„Es gibt nur wenige Krankheiten, von deren Beseitigung wir realistischerweise träumen können, aber Hepatitis ist eine davon“, sagte einst Dr. Tedros Ghebreyesus, Generaldirektor der WHO. Hepatitis ist eine Leberentzündung – am häufigsten wird sie durch Viren ausgelöst. Je nach Form – bekannt sind A, B, C, D und E – gibt es unterschiedliche Ursachen, Verläufe, Präventions- und Therapiemöglichkeiten. Die WHO fokussiert sich auf Hepatitis B und C: Sie führen bei mehreren Hundertmillionen Menschen weltweit zu chronischer Erkrankung; sie sind Hauptursache für Leberzirrhose und -krebs. Tatsache aber ist: Die Medizin hat über die Zeit große Fortschritte gemacht – darunter sind etwa Impfungen zum Schutz vor Hepatitis B und innovative Medikamente, wodurch die Hepatitis C bei fast allen Betroffenen innerhalb weniger Wochen heilbar ist.
Umso tragischer ist die Meldung der WHO, wonach die Zahl der Menschen, die an diesen beiden Krankheiten weltweit gestorben sind, gestiegen ist: von 1,1 Millionen im Jahr 2019 auf 1,3 Millionen im Jahr 2022 – 3.500 Menschen sind es pro Tag. Anlässlich des Welthepatitis-Gipfels, der vom 9. bis zum 11. April in Lissabon stattfindet, hat die Organisation einen neuen Bericht veröffentlicht: Er fasst Daten aus 187 Ländern weltweit zusammen. Demnach gingen 83 Prozent der Todesfälle auf Hepatitis B und 17 Prozent auf Hepatitis C zurück. Dr. Ghebreyesus bestätigt: „Trotz des weltweiten Fortschritts, Infektionen vorzubeugen, nehmen die Todeszahlen zu, weil zu wenige Menschen mit Hepatitis diagnostiziert und behandelt werden.“ Der Bericht zeigt (Stand: 2022):
- 254 Millionen Menschen leben weltweit mit Hepatitis B, 50 Millionen mit Hepatitis C.
- Immerhin ist die Zahl der Neuinfektionen gesunken – auch wenn sie nach wie vor hoch ist: 2022 steckten sich 2,2 Millionen Menschen an, 2019 waren es 2,5 Millionen. 1,2 Millionen Fälle gehen dabei auf das Konto von Hepatitis B, fast 1 Millionen sind der Hepatitis C zuzuordnen.
Laut der WHO zeigen Präventionsmaßnahmen – Stichwort: Impfungen – und die Ausweitung der Hepatitis C-Behandlung Wirkung. Dies habe zu den sinkenden Inzidenzen beigetragen.

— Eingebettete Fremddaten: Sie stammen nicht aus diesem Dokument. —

(* ===== verification/OpcuaReads.v ===== *)
(** Reads of the OPC UA client ([infrastructure/opcua/client.py]): batches within the server's limits, fallbacks when a
    batch fails, retries after a lost connection, and the pages of histories and references.

    A method is a program of [Async.v] whose awaits are the requests to the server and to the supervisor of the
    connection (the third-party library asyncua). A node is its id; [asyncio.gather] runs its parts one after another
    and raises the first exception. Logging and durations are left out. *)

From S2P Require Export PyDict PyStr Async.

Module OpcuaReads.
Local Open Scope async_scope.

(** ** Exceptions *)

(** The classes of exceptions that the code distinguishes; a status code has its symbolic name. [NotFinished] is not an
    exception: it says that a loop has not ended within its fuel. *)
Inductive ErrorClass :=
  | UaStatusCodeError (status : string)
  | TimeoutError
  | ConnectionError
  | ValueError
  | OpcUaWriteMetadataUnsupportedError
  | OpcUaWriteMetadataVerificationError
  | OtherError
  | NotFinished.

Record error := Error { er_class : ErrorClass; er_text : string }.

Definition CONNECTION_LOST_STATUS_CODES : list string :=
  ["BadSessionClosed"; "BadSessionIdInvalid"; "BadSessionNotActivated"; "BadSecureChannelClosed"; "BadSecureChannelIdInvalid";
   "BadConnectionClosed"; "BadNotConnected"; "BadServerNotConnected"; "BadCommunicationError"].

Definition CONNECTION_LOST_MARKERS : list string :=
  ["connection is closed"; "connection is not open"; "connection reset"; "broken pipe"; "transport closed";
   "client is disconnected"; "client is disconnecting"; "badsessionclosed"; "badsessionidinvalid"; "badsecurechannelclosed"].

Definition should_retry_after_disconnect (e : error) : bool :=
  match er_class e with
  | UaStatusCodeError status => bool_decide (status ∈ CONNECTION_LOST_STATUS_CODES)
  | TimeoutError => false
  | c =>
      let text := lower (er_text e) in
      if str_in "waiting for client to reconnect" text then false
      else match c with
           | ConnectionError => true
           | _ => existsb (fun marker => str_in marker text) CONNECTION_LOST_MARKERS
           end
  end.

Definition is_transport_read_failure (e : error) : bool :=
  (match er_class e with TimeoutError | ConnectionError => true | _ => false end
   || should_retry_after_disconnect e
   || match er_class e with
      | UaStatusCodeError status => bool_decide (status ∈ ["BadTimeout"; "BadRequestTimeout"; "BadServerTooBusy"])
      | _ => false
      end)%bool.

Definition is_too_many_operations_error (e : error) : bool :=
  let text := lower (er_text e) in (str_in "badtoomanyoperations" text || str_in "too many operations" text)%bool.

Definition is_history_missing_or_unsupported (e : error) : bool :=
  let lowered := lower (er_text e) in
  existsb (fun token => str_in token lowered)
    ["badhistoryoperationunsupported"; "historyoperationunsupported"; "historyread not supported"; "history read not supported";
     "badnodata"; "goodnodata"; "no data exists for the requested time range"].

Definition value_error (text : string) : error := Error ValueError text.
Definition not_finished : error := Error NotFinished ε.
Definition reconnect_timeout : error := Error ConnectionError "OPC UA client did not reconnect".
Definition length_mismatch : error := Error OtherError "results do not match the request".

(** ** Answers of the server *)

(** A status code: its value, and the severity and the name that asyncua tells of it. *)
Inductive Severity := sev_good | sev_uncertain | sev_bad.
Record StatusCode := { sc_value : Z; sc_severity : Severity; sc_name : string }.

Definition is_good (s : StatusCode) : bool := match sc_severity s with sev_good => true | _ => false end.

Definition is_goodish_status (status : option StatusCode) : bool :=
  match status with
  | None => true
  | Some s =>
      match sc_severity s with
      | sev_good | sev_uncertain => true
      | sev_bad =>
          let name := lower (strip (sc_name s)) in
          (truthy name && (str_in "uncertain" name || str_in "good" name || bool_decide (name ∈ ["good"; "uncertain"])))%bool
      end
  end.

Section Client.
Context {V : Type}.

(** Timestamps are microseconds since 1970, in UTC. *)
Record DataValue := {
  dv_status : option StatusCode; dv_value : option V;
  dv_source_timestamp : option Z; dv_server_timestamp : option Z;
}.

Definition extract_attribute_value (d : DataValue) : option V :=
  if match dv_status d with Some s => negb (is_good s) | None => false end then None else dv_value d.

(** [None] as the status is a check that passes; [None] as the data is no list of values. *)
Record HistoryReadResult := { hr_check : option error; hr_data : option (list DataValue); hr_continuation : string }.

Record ReferenceDescription := { rd_node_id : string; rd_reference_type_id : string }.
Record BrowseResult := { br_status : option StatusCode; br_references : list ReferenceDescription; br_continuation : string }.

Inductive AttributeId := att_browse_name | att_value | att_other (id : Z).

Definition ACCESS_LEVEL : AttributeId := att_other 17.
Definition USER_ACCESS_LEVEL : AttributeId := att_other 18.

Record TimeRange := { tr_start : option Z; tr_end : option Z }.

Record BrowseKind := { bk_reference_type : Z; bk_inverse : bool; bk_subtypes : bool }.

(** A value to be written: its variant with its type, if the type is given, and its quality and time. *)
Record WrittenValue := { wv_value : V; wv_variant_type : option string; wv_status : Z; wv_source_timestamp : Z }.

(** What the client asks of asyncua. [ReadBack] is the read that does not raise on a bad status; the answer to a history
    update has a status for the whole and one for each value; a node class is answered by its name. *)
Inductive request : Type -> Type :=
  | ReadValues (nodes : list string) : request (outcome error (list V))
  | ReadAttributes (nodes : list string) (attr : AttributeId) : request (outcome error (list DataValue))
  | ReadPairs (pairs : list (string * AttributeId)) : request (outcome error (list DataValue))
  | ReadDataValue (node : string) : request (outcome error DataValue)
  | ReadNode (node : string) (attrs : list AttributeId) : request (outcome error (list DataValue))
  | ReadVariantType (node : string) : request (outcome error (option string))
  | ReadBack (node : string) : request (outcome error DataValue)
  | WriteNode (node : string) (value : WrittenValue) : request (outcome error unit)
  | HistoryUpdate (node : string) (value : WrittenValue) : request (outcome error (StatusCode * list StatusCode))
  | GetChildren (node : string) : request (outcome error (list string))
  | GetNamespaceArray : request (outcome error (list string))
  | ReadNodeClass (node : string) : request (outcome error string)
  | ReadTypeDefinition (node : string) : request (outcome error string)
  | HistoryRead (range : TimeRange) (nodes : list (string * option string)) : request (outcome error (list HistoryReadResult))
  | Browse (kind : BrowseKind) (nodes : list string) : request (outcome error (list BrowseResult))
  | BrowseNext (points : list string) : request (outcome error (list BrowseResult))
  | IsConnected : request bool
  | NotifyTransportLost : request unit
  | WaitConnected : request bool.
Example references_run :
  (run sample_env (browse_references_descriptions 1 ["a"; "b"; "a"] 2 {| bk_reference_type := 33; bk_inverse := false; bk_subtypes := true |}) tt sample_client).2 =
  Ok [("a", [sample_reference "x"; sample_reference "y"; sample_reference "z"]); ("b", []);
      ("a", [sample_reference "x"; sample_reference "y"; sample_reference "z"])].
Proof. vm_compute. reflexivity. Qed.

Lemma history_complete_witness :
  (pages_ok sample_history sample_token /\ NoDup ["a"; "b"] /\ forall n, n ∈ ["a"; "b"] -> (length (sample_history n) <= 3)%nat) /\
  holds (history_contract sample_history sample_token False) (read_history_values (fun _ => None) Some 2 {| tr_start := None; tr_end := None |} ["a"; "b"])
    (fun o => match o with
     | Ok values => forall n, values !! n = if bool_decide (n ∈ ["a"; "b"]) then Some (List.concat (sample_history n)) else None
     | Err e => real e /\ False
     end).
Proof.
  assert (H1 : NoDup ["a"; "b"]) by (by apply (bool_decide_unpack _); vm_compute).
  assert (H2 : forall n, n ∈ ["a"; "b"] -> (length (sample_history n) <= 3)%nat) by (intros n _; unfold sample_history; case_bool_decide; cbn; lia).
  split; [by split_and!; [apply sample_history_ok|..]|].
  pose proof (history_complete sample_history sample_token False (fun _ => None) Some 2 {| tr_start := None; tr_end := None |} ["a"; "b"] sample_history_ok H1 H2) as H. exact H.
Defined.

Lemma browse_complete_witness :
  (pages_ok sample_references sample_token /\ forall n, n ∈ ["a"; "b"; "a"] -> (length (sample_references n) <= 2)%nat) /\
  holds (browse_contract (V := Z) (fun _ => sample_references) (fun _ => sample_token) False)
    (browse_references_descriptions 1 ["a"; "b"; "a"] 2 {| bk_reference_type := 33; bk_inverse := false; bk_subtypes := true |})
    (fun o => match o with Ok refs => refs = map (fun n => (n, List.concat (sample_references n))) ["a"; "b"; "a"] | Err e => real e /\ False end).
Proof.
  assert (H2 : forall n, n ∈ ["a"; "b"; "a"] -> (length (sample_references n) <= 2)%nat) by (intros n _; unfold sample_references; case_bool_decide; cbn; lia).
  split; [split; [apply sample_references_ok|exact H2]|].
  pose proof (browse_complete (V := Z) (fun _ => sample_references) (fun _ => sample_token) False 1 ["a"; "b"; "a"] 2 {| bk_reference_type := 33; bk_inverse := false; bk_subtypes := true |}
    sample_references_ok H2) as H. exact H.
Defined.
End OpcuaReadsSpec.
(* ===== verification/AddressSpace.v ===== *)
(** The address space of a server as the client browses it ([browse_tree] and the reads below it, in
    [infrastructure/opcua/client.py]): roots, a traversal over hierarchical references in batches, the attributes of every
    node with a fallback to single reads, and its references.

    The stack of the code is worked off from its front, so the traversal is breadth-first. The entries of a batch are
    different nodes, so the tables that the code keys by node ids are lists in their order. A name whose text is [None] is
    the empty text; the builder treats both alike. *)

From S2P Require Export ModelTypes UaValues OpcuaReads.

Module AddressSpace.
Export UaValues OpcuaReads.
Local Open Scope async_scope.

(** [int()], [to_string()] and [str()] of objects of asyncua; [None] for a [TypeError] or [ValueError], and for an object
    without the method. *)
Record UaObjects := { ua_int : ua_value -> option Z; ua_to_string : ua_value -> option string; ua_text : ua_value -> string }.

#[export] Instance AttributeId_eq_dec : EqDecision AttributeId.
Proof. solve_decision. Defined.

Definition NODE_CLASS : AttributeId := att_other 2.
Definition DISPLAY_NAME : AttributeId := att_other 4.
Definition DESCRIPTION : AttributeId := att_other 5.
Definition EVENT_NOTIFIER : AttributeId := att_other 12.
Definition DATA_TYPE : AttributeId := att_other 14.
Definition EXECUTABLE : AttributeId := att_other 21.
Definition USER_EXECUTABLE : AttributeId := att_other 22.

Definition NODE_INFO_ATTRIBUTES : list AttributeId :=
  [att_browse_name; DISPLAY_NAME; NODE_CLASS; DESCRIPTION; DATA_TYPE; ACCESS_LEVEL; USER_ACCESS_LEVEL; EVENT_NOTIFIER; EXECUTABLE; USER_EXECUTABLE].

Definition node_info_class_attributes (node_class : string) : list AttributeId :=
  default [] (items_lookup node_class
    [("Variable", [DATA_TYPE; ACCESS_LEVEL; USER_ACCESS_LEVEL]); ("Object", [EVENT_NOTIFIER]); ("View", [EVENT_NOTIFIER]);
     ("Method", [EXECUTABLE; USER_EXECUTABLE])]).

Definition node_class_names : list (Z * string) :=
  [(0, "Unspecified"); (1, "Object"); (2, "Variable"); (4, "Method"); (8, "ObjectType"); (16, "VariableType"); (32, "ReferenceType"); (64, "DataType");
   (128, "View")].

Definition normalize_type_definition_id (type_definition_id : string) : option string :=
  if negb (truthy type_definition_id) then None
  else
    let normalized := strip type_definition_id in
    if bool_decide (normalized ∈ ["i=0"; "ns=0;i=0"; "nsu=http://opcfoundation.org/UA/;i=0"]) then None else Some normalized.

(** [bool(value)]. *)
Definition truthy_value (v : ua_value) : bool :=
  match v with
  | UNone => false
  | UBool b => b
  | UInt z => negb (z =? 0)
  | UFloat text => negb (bool_decide (text ∈ ["0.0"; "-0.0"]))
  | UStr s => truthy s
  | UBytes l => negb (Nat.eqb (length l) 0)
  | UList l => negb (Nat.eqb (length l) 0)
  | UDict items => negb (Nat.eqb (length items) 0)
  | UDateTime _ | UExtension _ _ | UStruct _ _ => true
  end.

(** An entry: a node, and the node below which it was found. *)
Abbreviation Entry := (string * option string)%type.

Section Client.
Context (ua : UaObjects).
Context (browse_name_of : ua_value -> option string) (int_of : ua_value -> option Z).

Abbreviation method A := (prog client (request (V := ua_value)) (outcome error A)).
Abbreviation DataValue := (DataValue (V := ua_value)).

(** ** Attributes of a node *)

Definition attribute_error : error := Error OtherError "AttributeError".

(** The attributes of a node, in the order of [NODE_INFO_ATTRIBUTES]; an attribute that is [None] is none. *)
Definition node_attribute (values : list DataValue) (attr : AttributeId) : option ua_value :=
  match items_lookup attr (zip NODE_INFO_ATTRIBUTES values) ≫= extract_attribute_value with
  | Some UNone => None
  | v => v
  end.

(** [getattr(value, name, None)]. *)
Definition field (name : string) (v : ua_value) : option ua_value :=
  match v with UStruct _ fields => items_lookup name fields | _ => None end.

Definition str_field (name : string) (v : ua_value) : option string :=
  match field name v with Some (UStr s) => Some s | _ => None end.

Definition int_of_value (v : ua_value) : option Z :=
  match v with UInt z => Some z | UBool b => Some (if b then 1 else 0) | _ => ua_int ua v end.

Definition coerce_node_class (v : option ua_value) : option string :=
  v ← v; z ← int_of_value v; items_lookup z node_class_names.

Definition coerce_access_level (v : option ua_value) : option Z := v ← v; int_of_value v.

Definition extract_class_node_info_attribute (node_class : string) (values : list DataValue) (attr : AttributeId) : option ua_value :=
  if bool_decide (attr ∈ node_info_class_attributes node_class) then node_attribute values attr else None.

Definition bool_of (v : option ua_value) : option bool := match v with Some (UBool b) => Some b | _ => None end.

Definition description_of (values : list DataValue) : option string :=
  d ← node_attribute values DESCRIPTION; text ← str_field "Text" d; if truthy (strip text) then Some text else None.

Definition node_info (node : string) (parent : option string) (browse_name display_name node_class : string) (values : list DataValue)
    (type_definition_id : option string) : OpcUaNodeInfo :=
  let attr := extract_class_node_info_attribute node_class values in
  {| ni_node_id := node; ni_parent_node_id := parent; ni_browse_name := browse_name; ni_display_name := display_name; ni_node_class := node_class;
     ni_data_type := (fun v => default (ua_text ua v) (ua_to_string ua v)) <$> attr DATA_TYPE;
     ni_type_definition_id := type_definition_id;
     ni_event_notifier := match attr EVENT_NOTIFIER with Some v => truthy_value v | None => false end;
     ni_outgoing_references := []; ni_description := description_of values;
     ni_access_level := coerce_access_level (attr ACCESS_LEVEL); ni_user_access_level := coerce_access_level (attr USER_ACCESS_LEVEL);
     ni_executable := bool_of (attr EXECUTABLE); ni_user_executable := bool_of (attr USER_EXECUTABLE) |}.

Definition has_type_definition (node_class : string) : bool := bool_decide (node_class = "Object" \/ node_class = "Variable").

(** [value.Name] and [value.Text]: an exception for a value without the attribute. *)
Definition text_of_name (name : string) (v : ua_value) : outcome error string :=
  match field name v with Some (UStr s) => Ok s | Some UNone => Ok ε | _ => Err attribute_error end.

Definition read_node_info (node : string) (parent : option string) : method OpcUaNodeInfo :=
  obind (read_attribute_pairs browse_name_of int_of (map (pair node) NODE_INFO_ATTRIBUTES)) (fun values =>
  obind (Ret (zip_strict NODE_INFO_ATTRIBUTES values)) (fun _ =>
  match node_attribute values att_browse_name, node_attribute values DISPLAY_NAME with
  | Some browse_name, Some display_name =>
      match coerce_node_class (node_attribute values NODE_CLASS) with
      | None => Ret (Err (value_error ("Cannot read node class for OPC UA node " +:+ node)))
      | Some node_class =>
          type_definition <- (if has_type_definition node_class then
                                r <- ask (ReadTypeDefinition node);;
                                Ret (match r with Ok t => normalize_type_definition_id t | Err _ => None end)
                              else Ret None);;
          Ret (name ← text_of_name "Name" browse_name; text ← text_of_name "Text" display_name;
               Ok (node_info node parent name text node_class values type_definition))
      end
  | _, _ => Ret (Err (value_error ("Cannot read required node names for OPC UA node " +:+ node)))
  end)).
(* ===== verification/AddressSpaceSpec.v ===== *)
(** What [browse_tree] of [AddressSpace.v] returns, against every server with a finite address space: one info for each
    node that hierarchical references lead to from the roots, with the attributes and all references of the node, however
    the server limits, pages and refuses. *)

From S2P Require Export AddressSpace OpcuaReadsSpec.
From stdpp Require Import pretty.

Module AddressSpaceSpec.
Import AddressSpace OpcuaReadsSpec.
Local Open Scope async_scope.

(** ** The server *)

Record Server := {
  sv_capacity : nat;
  sv_value : string * AttributeId -> DataValue (V := ua_value);
  sv_pages : BrowseKind -> string -> list (list ReferenceDescription);
  sv_token : BrowseKind -> string -> nat -> string;
  sv_type_definition : string -> outcome error string;
  sv_namespaces : list string;
  sv_node_class : string -> outcome error string;
  sv_fails : Prop;
}.

(** It reads attributes up to its capacity at a time, pages references, and answers single reads; only browsing raises,
    and only if it [sv_fails]. *)
Definition server_contract (sv : Server) R (c : request (V := ua_value) R) (r : R) : Prop :=
  capacity_contract (sv_capacity sv) (sv_value sv) R c r /\ browse_contract (sv_pages sv) (sv_token sv) (sv_fails sv) R c r /\
  match c in request R return R -> Prop with
  | ReadTypeDefinition node => fun r => r = sv_type_definition sv node
  | ReadNodeClass node => fun r => r = sv_node_class sv node
  | GetNamespaceArray => fun r => r = Ok (sv_namespaces sv)
  | _ => fun _ => True
  end r.
(* ===== verification/TypeHierarchiesSpec.v ===== *)
(** What the resolution of types returns, against every server with a finite type system: the supertypes of each type,
    whatever the caches hold of them. *)

From S2P Require Export TypeHierarchies AddressSpaceSpec.

(** ** Programs on a sound state

    [ensures p Q]: started where [Inv] holds, and with [Inv] restored whenever other tasks had the state, [p] restores it
    and returns what [Q] says. *)
Section Ensures.
Context {S : Type} {C : Type -> Type} (resp_ok : forall R, C R -> R -> Prop) (Inv : S -> Prop).

Definition ensures {A} (p : prog S C A) (Q : A -> Prop) : Prop :=
  forall s, Inv s -> wp resp_ok (fun _ s' => Inv s') p (fun a s' => Inv s' /\ Q a) s.

Lemma ensures_ret {A} (a : A) (Q : A -> Prop) : Q a -> ensures (Ret a) Q.
Proof. by intros HQ s Hs. Qed.

Lemma ensures_bind {A B} (p : prog S C A) (g : A -> prog S C B) (P : A -> Prop) (Q : B -> Prop) :
  ensures p P -> (forall a, P a -> ensures (g a) Q) -> ensures (pbind p g) Q.
Proof. intros Hp Hg s Hs. apply wp_bind. eapply wp_mono; [|by apply Hp]. intros a s' [Hs' Ha]. by apply Hg. Qed.

Lemma ensures_mono {A} (p : prog S C A) (P Q : A -> Prop) : ensures p P -> (forall a, P a -> Q a) -> ensures p Q.
Proof. intros Hp HQ s Hs. eapply wp_mono; [|by apply Hp]. intros a s' [? ?]. auto. Qed.

Lemma ensures_obind {E A B} (p : prog S C (outcome E A)) (g : A -> prog S C (outcome E B)) (P : outcome E A -> Prop) (Q : outcome E B -> Prop) :
  ensures p P -> (forall a, P (Ok a) -> ensures (g a) Q) -> (forall e, P (Err e) -> Q (Err e)) -> ensures (obind p g) Q.
Proof. intros Hp Hok Herr. eapply ensures_bind; [exact Hp|]. intros [a|e] HP; [by apply Hok|by apply ensures_ret, Herr]. Qed.

Lemma ensures_read {X A} (f : S -> X) (g : X -> prog S C A) (Q : A -> Prop) :
  (forall s, Inv s -> ensures (g (f s)) Q) -> ensures (pbind (sect (fun s => (s, f s))) g) Q.
Proof. intros Hg s Hs. by apply (Hg s Hs). Qed.

Lemma ensures_update {A} (f : S -> S) (g : unit -> prog S C A) (Q : A -> Prop) :
  (forall s, Inv s -> Inv (f s)) -> ensures (g tt) Q -> ensures (pbind (update f) g) Q.
Proof. intros Hf Hg s Hs. by apply Hg, Hf. Qed.

(** A program on a part of the state that [Inv] does not look at. *)
Lemma ensures_zoom {S0 A} (get : S -> S0) (set : S0 -> S -> S) (p : prog S0 C A) (Q : A -> Prop) :
  (forall x s, get (set x s) = x) -> (forall x s, Inv s -> Inv (set x s)) -> Async.holds resp_ok p Q -> ensures (zoom get set p) Q.
Proof.
  intros Hget Hset Hp s Hs. specialize (Hp (get s)). revert s Hs Hp.
  induction p as [a|X f k IH|R c k IH|k IH|k IH]; intros s Hs Hp; cbn [zoom wp] in *; [done| | |by apply IH|by apply IH].
  - destruct (f (get s)) as [s1 x]. apply IH; [by apply Hset|]. by rewrite Hget.
  - intros r s' Hr Hs'. apply IH; [done|]. by apply Hp.
Qed.
End Ensures.

Module TypeHierarchiesSpec.
Import TypeHierarchies AddressSpaceSpec OpcuaReadsSpec.

Section Types.
Context (node_text : string -> outcome error string) (sv : Server).

(** ** The type system of the server *)

Definition type_references (n : string) : list ReferenceDescription := List.concat (sv_pages sv supertype_references n).
Definition parents (n : string) : list string := unique_ids (map rd_node_id (type_references n)).
Definition type_name (n : string) : option string := qualified_name (sv_value sv (n, att_browse_name)).

Definition info_for (n name : string) : OpcUaTypeDefinitionInfo := {| ti_node_id := n; ti_browse_name := name; ti_namespace_uri := None |}.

Hepatitis: Ziele bislang deutlich verfehlt
Um die Elimination zu erreichen, möchte die WHO unter anderem, dass bis 2030 80 Prozent der Menschen mit einer chronischen Infektion eine Behandlung erhalten. Die Realität sieht anders aus: Von den Menschen mit einer chronischen Hepatitis B haben bis Ende 2022 nur 13 Prozent weltweit eine Diagnose und circa 3 Prozent eine antivirale Therapie erhalten. Bei Hepatitis C sind es 36 Prozent (Diagnose) bzw. 20 Prozent (Therapie). Das sei besser als noch 2019, so die WHO.
Doch die Krankheitslast ist weltweit sehr unterschiedlich verteilt: Besonders stark sind Bangladesch, China, Äthiopien, Indien, Indonesien, Nigeria, Pakistan, die Philippinen, die Russische Föderation und Vietnam betroffen. Daher sei es wichtig, dass die Menschen in diesen Regionen bis 2025 umfassenden Zugang zu Präventionsmöglichkeiten, Diagnostik und Behandlung erhalten; auch in Afrika brauche es verstärkte Anstrengungen gegen die Virushepatitis.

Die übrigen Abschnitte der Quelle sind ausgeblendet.